American journalist and author

Mary Edwards Bryan (May 18, 1838 – June 15, 1913) was an American journalist and author from the Southern United States.

Bryan was born in Lloyd, Florida, in 1838 to Major John D. Edwards, a plantation owner, and Louisa Crutchfield (Houghton) Edwards. On January 10, 1854, age 15, she eloped and was married to Iredell E. Bryan.

Prior to 1858 she had poems and a story published by a small newspaper, and by 1859 became literary editor of the Georgia Literary and Temperance Crusader, where she stayed for about a year.

After moving to Clarkston, Georgia, in 1874 she worked for The Sunny South as an associate editor and began to publish novels. Manch (1880) and Wild Work (1881) were popular releases.
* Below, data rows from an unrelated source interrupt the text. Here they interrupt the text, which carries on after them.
(** X13. The architecture table is well formed whether or not the
    [tokenizers] backend is available: no architecture key occurs twice, no
    class name is listed twice (under one architecture or under two), and
    every architecture lists at least one reference class. *)
Theorem architecture_table_is_well_formed :
  forall E : Env,
    NoDup (keys (TOKENIZER_MAPPING_NAMES E))
    /\ NoDup (listed_names E)
    /\ (forall architecture tokenizers,
           In (architecture, tokenizers) (TOKENIZER_MAPPING_NAMES E) ->
           get_mapping_tokenizers tokenizers false <> []).
Proof.
  intros E. split; [|split].
  - unfold keys, TOKENIZER_MAPPING_NAMES, if_available.
    destruct (is_tokenizers_available E); apply distinct_NoDup; vm_compute; reflexivity.
  - apply listed_names_distinct.
  - assert (Hall : forallb (fun item : string * MappingNames =>
                              match get_mapping_tokenizers (snd item) false with
                              | [] => false
                              | _ => true
                              end) (TOKENIZER_MAPPING_NAMES E) = true).
    { unfold TOKENIZER_MAPPING_NAMES, if_available.
      destruct (is_tokenizers_available E); vm_compute; reflexivity. }
    intros architecture tokenizers Hin Hempty.
    rewrite forallb_forall in Hall. specialize (Hall _ Hin). simpl in Hall.
    now rewrite Hempty in Hall.
Qed.

(** X14. A class name the table lists under an architecture is looked up
    in that architecture's package, then in its [tokenizer] module, then in
    its [tokenizer_fast] module, and the first of them that has the
    attribute gives the result -- whatever the registry holds, and without
    importing the modules after it. *)
Theorem listed_name_comes_from_its_architecture :
  forall (E : Env) (extra_content : list (ConfigType * (PyVal * PyVal)))
         (architecture : string) (tokenizers : MappingNames) (name : string)
         (package : PyModule) (found : PyVal),
    name <> "PretrainedTokenizerFast" ->
    In (architecture, tokenizers) (TOKENIZER_MAPPING_NAMES E) ->
    In name (get_mapping_tokenizers tokenizers true) ->
    importlib_import_module E (package_of E architecture) = Some package ->
    (package name = Some found ->
     tokenizer_class_from_name E extra_content name = Ok found)
    /\ (forall module,
           package name = None ->
           importlib_import_module E (package_of E architecture ++ ".tokenizer")
           = Some module ->
           module name = Some found ->
           tokenizer_class_from_name E extra_content name = Ok found)
    /\ (forall module module_fast,
           package name = None ->
           importlib_import_module E (package_of E architecture ++ ".tokenizer")
           = Some module ->
           module name = None ->
           importlib_import_module E (package_of E architecture ++ ".tokenizer_fast")
           = Some module_fast ->
           module_fast name = Some found ->
           tokenizer_class_from_name E extra_content name = Ok found).
Proof.
  intros E extra_content architecture tokenizers name package found Hname Hin Hlisted Hpkg.
  rewrite (@listed_name_lookup E extra_content architecture tokenizers name Hname Hin Hlisted).
  unfold import_getattr. rewrite Hpkg. repeat split.
  - now intros ->.
  - intros module -> -> ->. reflexivity.
  - intros module module_fast -> -> -> -> ->. reflexivity.
Qed.

Lemma listed_name_comes_from_its_architecture_witness :
  tokenizer_class_from_name Demo.env
    [(Demo.MyConfig, (VClass Sample.MyTokenizer, VClass Demo.BaseFast))] "BertTokenizerFast"
  = Ok (VClass Demo.BertTokenizerFast).
Proof.
  destruct (@listed_name_comes_from_its_architecture Demo.env
              [(Demo.MyConfig, (VClass Sample.MyTokenizer, VClass Demo.BaseFast))]
              "bert" (SlowFast (One "BertTokenizer") (if_available Demo.env "BertTokenizerFast"))
              "BertTokenizerFast"
              (Demo.attrs [("BertTokenizer", VClass Demo.BertTokenizer);
                           ("BertTokenizerFast", VClass Demo.BertTokenizerFast)])
              (VClass Demo.BertTokenizerFast)) as [Hpackage _].
  - discriminate.
  - simpl. tauto.
  - simpl. tauto.
  - reflexivity.
  - apply Hpackage. reflexivity.
Defined.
In 1885, she accepted an editorial position with George Munro in New York City, as associate editor for Fireside Companion and Fashion Bazaar. In 1891, it was reported that she was the "best paid woman editor in New York, her salary being $10,000 a year." A contemporary account placed her as one of the top women writers of Georgia, along with Emily Verdery Battey.

She returned to Georgia around 1895, returned to the Sunny South, and continued to edit and write until her death in 1913. She wrote at least 20 novels in all.

Bryan was buried in Indian Creek cemetery in Clarkston next to her husband.